Hyperphosphatemia is an electrolyte disorder in which there is an elevated level of phosphate in the blood. Most people have no symptoms while others develop calcium deposits in the soft tissue. Often there is also low calcium levels which can result in muscle spasms.
Causes include kidney failure, pseudohypoparathyroidism, hypoparathyroidism, diabetic ketoacidosis, tumor lysis syndrome, and rhabdomyolysis. Diagnosis is generally based on a blood phosphate levels of greater than 1.46 mmol/L (4.5 mg/dL). Levels may appear falsely elevated with high blood lipid levels, high blood protein levels, or high blood bilirubin levels.
Treatment may include eating a phosphate low diet and antacids, like calcium carbonate, that bind phosphate. Occasionally intravenous normal saline or dialysis may be used. How commonly it occurs is unclear.

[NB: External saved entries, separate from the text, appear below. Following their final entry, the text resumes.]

(* ===== verification/Router.v ===== *)
(** * Router: key-to-shard and shard-to-node hashing
    (src/control/internal/router/router.go)

    [ShardForKey], [nodeSeed], [mix64], [weight], [AssignShards],
    [AssignShardOwners], [PrimaryMap] and [OwnerForKey] are the functions of the
    Go package, loop by loop.  The specification they are compared with is
    [ranking]: the list of all nodes sorted by decreasing rendezvous weight. *)

From S2P Require Import Prelude.
Local Open Scope Z_scope.

(** ** [hash/fnv]: 64-bit FNV-1a *)

Definition fnv_offset64 : Z := 14695981039346656037.
Definition fnv_prime64 : Z := 1099511628211.

Definition fnv1a_step (h : Z) (b : byte) : Z :=
  u64 (Z.lxor h (byteZ b) * fnv_prime64).

Definition fnv64a (data : bytes) : Z := foldl fnv1a_step fnv_offset64 data.

(** ** The hashes of the package *)

Definition ShardForKey (key : bytes) (shardCount : Z) : Z :=
  if shardCount =? 0 then 0 else u32 (fnv64a key `mod` shardCount).

Definition nodeSeed (nodeID : string) : Z := fnv64a (bytes_of_string nodeID).

Definition xorshift (k x : Z) : Z := Z.lxor x (Z.shiftr x k).

Definition mix64 (x : Z) : Z :=
  let x := xorshift 30 x in
  let x := u64 (x * 0xbf58476d1ce4e5b9) in
  let x := xorshift 27 x in
  let x := u64 (x * 0x94d049bb133111eb) in
  xorshift 31 x.

Definition weight (shard : Z) (nodeID : string) : Z :=
  mix64 (Z.lxor (nodeSeed nodeID) (mix64 shard)).

(** ** [AssignShards]: argmax per shard *)

Record best := Best { bestID : string; bestW : Z; found : bool }.

Definition best_step (shardSeed : Z) (b : best) (c : string * Z) : best :=
  let '(id, seed) := c in
  let w := mix64 (Z.lxor seed shardSeed) in
  if negb (found b) || (bestW b <? w) || ((w =? bestW b) && string_ltb id (bestID b))
  then Best id w true else b.

Definition AssignShards (nodeIDs : list string) (shardCount : Z) : gmap Z string :=
  if bool_decide (nodeIDs = []) || (shardCount =? 0) then ∅ else
  let seeds := nodeSeed <$> nodeIDs in
  foldl (fun assignment shard =>
           let shardSeed := mix64 shard in
           let b := foldl (best_step shardSeed) (Best "" 0 false) (zip nodeIDs seeds) in
           <[shard := bestID b]> assignment)
        ∅ (seqZ 0 shardCount).

(** ** [AssignShardOwners]: top-K insertion scan *)

Record ShardOwners := MkShardOwners { Primary : string; Replicas : list string }.

#[export] Instance ShardOwners_eq_dec : EqDecision ShardOwners.
Proof. solve_decision. Defined.

Record rankedNode := Ranked { rn_id : string; rn_weight : Z }.

#[export] Instance rankedNode_eq_dec : EqDecision rankedNode.
Proof. solve_decision. Defined.

Definition ranksBefore (a b : rankedNode) : bool :=
  (rn_weight b <? rn_weight a) ||
  ((rn_weight a =? rn_weight b) && string_ltb (rn_id a) (rn_id b)).

(** The inner [for position > 0 && ...] loop with the final store
    [top[position] = candidate]. *)
Fixpoint shift_down (candidate : rankedNode) (top : list rankedNode) (position : nat)
    : list rankedNode :=
  match position with
  | O => <[0%nat := candidate]> top
  | S p =>
      match top !! p with
      | Some previous =>
          if ranksBefore candidate previous
          then shift_down candidate (<[S p := previous]> top) p
          else <[S p := candidate]> top
      | None => top
      end
  end.

(** One iteration of the candidate loop; [wanted] is [cap(top)]. *)
Definition consider (wanted : nat) (top : list rankedNode) (candidate : rankedNode)
    : list rankedNode :=
  let full := bool_decide (length top = wanted) in
  let rejected := match last top with
                  | Some l => negb (ranksBefore candidate l)
                  | None => false
                  end in
  if full && rejected then top else
  let top := if bool_decide (length top < wanted)%nat
             then top ++ [Ranked "" 0] else top in
  shift_down candidate top (length top - 1).

Definition owners_of_top (top : list rankedNode) : ShardOwners :=
  match top with
  | [] => MkShardOwners "" []
  | p :: rest => MkShardOwners (rn_id p) (rn_id <$> rest)
  end.

(** [None] is the run-time panic of [make([]rankedNode, 0, wanted)] with a
    negative capacity, which the overflow of [replicaFactor + 1] produces. *)
Definition AssignShardOwners (nodeIDs : list string) (shardCount replicaFactor : Z)
    : option (gmap Z ShardOwners) :=
  if bool_decide (nodeIDs = []) || (shardCount =? 0) then Some ∅ else
  let replicaFactor := if replicaFactor <? 0 then 0 else replicaFactor in
  let seeds := nodeSeed <$> nodeIDs in
  let n := Z.of_nat (length nodeIDs) in
  let wanted := i64 (replicaFactor + 1) in
  let wanted := if n <? wanted then n else wanted in
  if wanted <? 0 then None else
  Some (foldl (fun assignment shard =>
           let shardSeed := mix64 shard in
           let top := foldl (fun top '(id, seed) =>
                               consider (Z.to_nat wanted) top
                                 (Ranked id (mix64 (Z.lxor seed shardSeed))))
                            [] (zip nodeIDs seeds) in
           <[shard := owners_of_top top]> assignment)
        ∅ (seqZ 0 shardCount)).

Definition PrimaryMap (owners : gmap Z ShardOwners) : gmap Z string :=
  Primary <$> owners.

(** [(owner, true)] is [Some owner]; [(_, false)] is [None]. *)
Definition OwnerForKey (key : bytes) (shardCount : Z) (shardMap : gmap Z string)
    : option string :=
  match shardMap !! ShardForKey key shardCount with
  | Some nodeID => if bool_decide (nodeID = "") then None else Some nodeID
  | None => None
  end.

(** ** Specification: the rendezvous ranking of a shard *)

Definition ranks_le (a b : rankedNode) : Prop := ranksBefore b a = false.

#[export] Instance ranks_le_dec : RelDecision ranks_le.
Proof. intros a b. unfold ranks_le. apply _. Defined.

Definition ranked (shard : Z) (id : string) : rankedNode := Ranked id (weight shard id).

Definition ranking (shard : Z) (nodeIDs : list string) : list rankedNode :=
  merge_sort ranks_le (ranked shard <$> nodeIDs).

(** The node IDs in promotion order. *)
Definition ranked_ids (shard : Z) (nodeIDs : list string) : list string :=
  rn_id <$> ranking shard nodeIDs.

Example ShardForKey_ex : ShardForKey (bytes_of_string "hello") 256 = 11.
Proof. vm_compute. reflexivity. Qed.

(** ** The ranking order is a total order *)

Lemma ranks_le_spec a b :
  ranks_le a b ↔
    rn_weight b < rn_weight a ∨
    (rn_weight a = rn_weight b ∧ String.le (rn_id a) (rn_id b)).
Proof.
  unfold ranks_le, ranksBefore.
  destruct (Z.ltb_spec (rn_weight a) (rn_weight b)) as [|Hle]; cbn; [lia|].
  destruct (Z.eqb_spec (rn_weight b) (rn_weight a)) as [Heq|Hne]; cbn; [|lia].
  rewrite <-not_true_iff_false, string_ltb_lt.
  destruct (decide (String.le (rn_id a) (rn_id b))); naive_solver lia.
Qed.

#[export] Instance ranks_le_po : PartialOrder ranks_le.
Proof.
  split; [split|].
  - intros a. apply ranks_le_spec. right. done.
  - intros a b c. rewrite !ranks_le_spec.
    intros [?|[? Hab]] [?|[? Hbc]]; [lia|lia|lia|].
    right. split; [lia|]. by etrans.
  - intros [i w] [i' w']. rewrite !ranks_le_spec; cbn.
    intros [?|[-> ?]] [?|[? ?]]; [lia|lia|lia|].
    f_equal. by apply (anti_symm String.le).
Qed.

#[export] Instance ranks_le_total : Total ranks_le.
Proof.
  intros a b. rewrite !ranks_le_spec.
  destruct (Z.lt_trichotomy (rn_weight a) (rn_weight b)) as [?|[?|?]]; [by auto| |by auto].
  destruct (total String.le (rn_id a) (rn_id b)); auto.
Qed.

Lemma ranksBefore_not_le a b : ranksBefore a b = true ↔ ¬ ranks_le b a.
Proof. unfold ranks_le. destruct (ranksBefore a b); naive_solver. Qed.

Lemma ranksBefore_le a b : ranksBefore a b = true → ranks_le a b.
Proof.
  intros H%ranksBefore_not_le. by destruct (total ranks_le a b).
Qed.

(** ** Insertion into a ranked prefix *)

Fixpoint insert_ranked (c : rankedNode) (l : list rankedNode) : list rankedNode :=
  match l with
  | [] => [c]
  | x :: l' => if ranksBefore c x then c :: x :: l' else x :: insert_ranked c l'
  end.

Lemma insert_ranked_Permutation c l : insert_ranked c l ≡ₚ c :: l.
Proof.
  induction l as [|x l IH]; cbn; [done|].
  destruct (ranksBefore c x); [done|]. rewrite IH. constructor.
Qed.

Lemma insert_ranked_sorted c l :
  StronglySorted ranks_le l → StronglySorted ranks_le (insert_ranked c l).
Proof.
  induction 1 as [|x l Hs IH Hx]; cbn; [repeat constructor|].
  destruct (ranksBefore c x) eqn:Hc.
  - apply ranksBefore_le in Hc.
    constructor; [by constructor|]. constructor; [done|].
    eapply Forall_impl; [done|]. intros y ?. by etrans.
  - constructor; [done|].
    rewrite insert_ranked_Permutation. by constructor.
Qed.

Lemma insert_ranked_snoc_before c l x :
  ranksBefore c x = true → insert_ranked c (l ++ [x]) = insert_ranked c l ++ [x].
Proof.
  intros Hx. induction l as [|y l IH]; cbn; [by rewrite Hx|].
  destruct (ranksBefore c y); cbn; [done|]. by rewrite IH.
Qed.

Lemma insert_ranked_last c l x :
  StronglySorted ranks_le (l ++ [x]) → ranksBefore c x = false →
  insert_ranked c (l ++ [x]) = l ++ [x; c].
Proof.
  intros Hs Hx. induction l as [|y l IH]; cbn; [by rewrite Hx|].
  cbn in Hs. apply StronglySorted_cons in Hs as [Hy Hs].
  assert (ranksBefore c y = false) as ->.
  { change (ranks_le y c). transitivity x; [|exact Hx].
    rewrite Forall_forall in Hy. apply Hy. set_solver. }
  by rewrite IH.
Qed.

(** The in-place shifting loop is sorted insertion. *)
Lemma shift_down_spec c l x suffix :
  StronglySorted ranks_le l →
  shift_down c (l ++ x :: suffix) (length l) = insert_ranked c l ++ suffix.
Proof.
  revert x suffix. induction l as [|y l IH] using rev_ind; intros x suffix Hs; [done|].
  rewrite length_app, Nat.add_1_r. cbn [shift_down].
  rewrite <-app_assoc. cbn [app].
  rewrite list_lookup_middle by done.
  destruct (ranksBefore c y) eqn:Hc.
  - replace (<[S (length l):=y]> (l ++ y :: x :: suffix)) with (l ++ y :: y :: suffix).
    2: { rewrite insert_app_r_alt by lia.
         replace (S (length l) - length l)%nat with 1%nat by lia. done. }
    rewrite IH by (by eapply StronglySorted_app_1_l).
    rewrite insert_ranked_snoc_before by done. by rewrite <-app_assoc.
  - rewrite insert_app_r_alt by lia.
    replace (S (length l) - length l)%nat with 1%nat by lia. cbn.
    rewrite insert_ranked_last by done. by rewrite <-app_assoc.
Qed.

Lemma take_insert_ranked n c l :
  take n (insert_ranked c (take n l)) = take n (insert_ranked c l).
Proof.
  revert n. induction l as [|x l IH]; intros [|n]; cbn; try done.
  destruct (ranksBefore c x); cbn.
  - f_equal. destruct n; cbn; [done|]. f_equal. by rewrite take_take, Nat.min_l by lia.
  - by rewrite IH.
Qed.

(** One candidate of the top-K scan. *)
Lemma consider_spec wanted top c :
  (0 < wanted)%nat → (length top ≤ wanted)%nat → StronglySorted ranks_le top →
  consider wanted top c = take wanted (insert_ranked c top).
Proof.
  intros Hw Hlen Hs. unfold consider.
  destruct (decide (length top = wanted)) as [Hfull|Hnfull].
  - rewrite bool_decide_eq_true_2 by done.
    destruct (exists_last (l := top)) as (l & x & ->); [by intros ->; cbn in *; lia|].
    rewrite last_snoc. rewrite length_app in Hfull; cbn in Hfull.
    destruct (ranksBefore c x) eqn:Hc; cbn [negb andb].
    + rewrite bool_decide_eq_false_2 by (rewrite length_app; cbn; lia).
      rewrite length_app. replace (length l + length [x] - 1)%nat with (length l) by (cbn; lia).
      rewrite shift_down_spec by (by eapply StronglySorted_app_1_l).
      rewrite app_nil_r, insert_ranked_snoc_before by done.
      rewrite take_app_le.
      2: { rewrite insert_ranked_Permutation; cbn. lia. }
      rewrite take_ge; [done|]. rewrite insert_ranked_Permutation; cbn; lia.
    + rewrite insert_ranked_last by done.
      replace (l ++ [x; c]) with ((l ++ [x]) ++ [c]) by (by rewrite <-app_assoc).
      rewrite take_app_le, take_ge; [done|..]; rewrite length_app; cbn; lia.
  - rewrite bool_decide_eq_false_2 by done. cbn [andb].
    rewrite bool_decide_eq_true_2 by lia.
    rewrite length_app. replace (length top + length [Ranked "" 0] - 1)%nat with (length top)
      by (cbn; lia).
    rewrite shift_down_spec by done. rewrite app_nil_r, take_ge; [done|].
    rewrite insert_ranked_Permutation; cbn; lia.
Qed.

Lemma foldl_insert_ranked_Permutation l acc :
  foldl (fun t c => insert_ranked c t) acc l ≡ₚ acc ++ l.
Proof.
  revert acc. induction l as [|c l IH]; intros acc; cbn; [by rewrite app_nil_r|].
  rewrite IH, insert_ranked_Permutation. cbn. by rewrite Permutation_middle.
Qed.

Lemma foldl_insert_ranked_sorted l acc :
  StronglySorted ranks_le acc →
  StronglySorted ranks_le (foldl (fun t c => insert_ranked c t) acc l).
Proof.
  revert acc. induction l as [|c l IH]; intros acc ?; cbn; [done|].
  by apply IH, insert_ranked_sorted.
Qed.

Lemma foldl_consider wanted l acc :
  (0 < wanted)%nat → StronglySorted ranks_le acc →
  foldl (consider wanted) (take wanted acc) l =
  take wanted (foldl (fun t c => insert_ranked c t) acc l).
Proof.
  intros Hw. revert acc. induction l as [|c l IH]; intros acc Hs; cbn; [done|].
  rewrite consider_spec, take_insert_ranked; [|done| |by apply StronglySorted_take].
  - by apply IH, insert_ranked_sorted.
  - rewrite length_take. lia.
Qed.

(** The top-K scan returns the first [wanted] entries of the full sort. *)
Lemma scan_is_top_of_sort wanted l :
  (0 < wanted)%nat → foldl (consider wanted) [] l = take wanted (merge_sort ranks_le l).
Proof.
  intros Hw.
  assert (foldl (fun t c => insert_ranked c t) [] l = merge_sort ranks_le l) as <-.
  { symmetry. apply merge_sort_unique; [apply _..| |].
    - apply foldl_insert_ranked_sorted. constructor.
    - apply foldl_insert_ranked_Permutation. }
  rewrite <-foldl_consider by (done || constructor). by rewrite take_nil.
Qed.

Signs and symptoms include ectopic calcification, secondary hyperparathyroidism, and renal osteodystrophy. Abnormalities in phosphate metabolism such as hyperphosphatemia are included in the definition of the new chronic kidney disease-mineral and bone disorder (CKD-MBD).
Hypoparathyroidism: In this situation, there are low levels of parathyroid hormone (PTH). PTH normally inhibits reabsorption of phosphate by the kidney. Therefore, without enough PTH there is more reabsorption of the phosphate leading to a high phosphate level in the blood.

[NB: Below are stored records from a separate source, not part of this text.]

(* ===== verification/Topology.v ===== *)
(** * Topology: coherent cluster-routing snapshots
    (src/control/internal/topology/topology.go)

    [validate] and [Fetch] are the client-side acceptance of a node list and a
    shard map fetched by two separate RPCs; [Fingerprint] is the content hash
    both sides compute.  The metadata server is an arbitrary sequence of
    responses ([attempt]), so every theorem about [Fetch] holds whatever the
    server answers and whatever changes between its two answers. *)

From S2P Require Import Prelude Sha256 Router.
Local Open Scope Z_scope.

(** ** Data *)

(** [metadatav1.NodeInfo]; the wire list holds pointers, [None] is nil. *)
Record NodeInfo := MkNodeInfo { NodeId : string; NodeAddress : string; Alive : bool }.

Record Snapshot := MkSnapshot {
  Generation : Z;
  SnapFingerprint : bytes;
  ShardCount : Z;
  ShardMap : gmap Z string;
  Nodes : gmap string string;
  Owners : gmap Z ShardOwners;          (* the nil map is the empty map *)
  ReplicationFactor : Z;
  RaftLeaderID : string;
  RaftTerm : Z
}.

Record FingerprintInput := MkFingerprintInput {
  fi_ShardCount : Z;
  fi_ReplicationFactor : Z;
  fi_Nodes : gmap string string;
  fi_ShardMap : gmap Z string;
  fi_Owners : gmap Z ShardOwners
}.

Definition Snapshot_FingerprintInput (s : Snapshot) : FingerprintInput :=
  MkFingerprintInput (ShardCount s) (ReplicationFactor s) (Nodes s) (ShardMap s) (Owners s).

(** [s.Owners[shard].Replicas]; a missing entry is the zero value. *)
Definition Snapshot_Replicas (s : Snapshot) (shard : Z) : list string :=
  match Owners s !! shard with Some o => Replicas o | None => [] end.

(** ** Fingerprint *)

Definition FingerprintSize : nat := 32.

Definition writeUint32 (value : Z) : bytes := be32 value.
Definition writeBytes (value : bytes) : bytes :=
  writeUint32 (u32 (Z.of_nat (length value))) ++ value.
Definition writeString (s : string) : bytes := writeBytes (bytes_of_string s).

Definition domain_tag : bytes := bytes_of_string "pulsekv-topology-v2" ++ [x00].

Definition write_node (nodes : gmap string string) (id : string) : bytes :=
  writeString id ++ writeString (default "" (nodes !! id)).

Definition write_shard (m : gmap Z string) (shard : Z) : bytes :=
  match m !! shard with
  | None => []
  | Some owner => writeUint32 shard ++ writeString owner
  end.

Definition write_owners (m : gmap Z ShardOwners) (shard : Z) : bytes :=
  match m !! shard with
  | None => []
  | Some o =>
      writeUint32 shard ++ writeString (Primary o) ++
      writeUint32 (u32 (Z.of_nat (length (Replicas o)))) ++
      concat (writeString <$> Replicas o)
  end.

Chronic kidney failure: When the kidneys are not working well, there will be increased phosphate retention.
Drugs: hyperphosphatemia can also be caused by taking oral sodium phosphate solutions prescribed for bowel preparation for colonoscopy in children.
The diagnosis of hyperphosphatemia is made through measuring the concentration of phosphate in the blood. A phosphate concentration greater than 1.46 mmol/L (4.5 mg/dL) is indicative of hyperphosphatemia, though further tests may be needed to identify the underlying cause of the elevated phosphate levels. It is considered significant when levels are greater than 1.6 mmol/L ( 5 mg/dL).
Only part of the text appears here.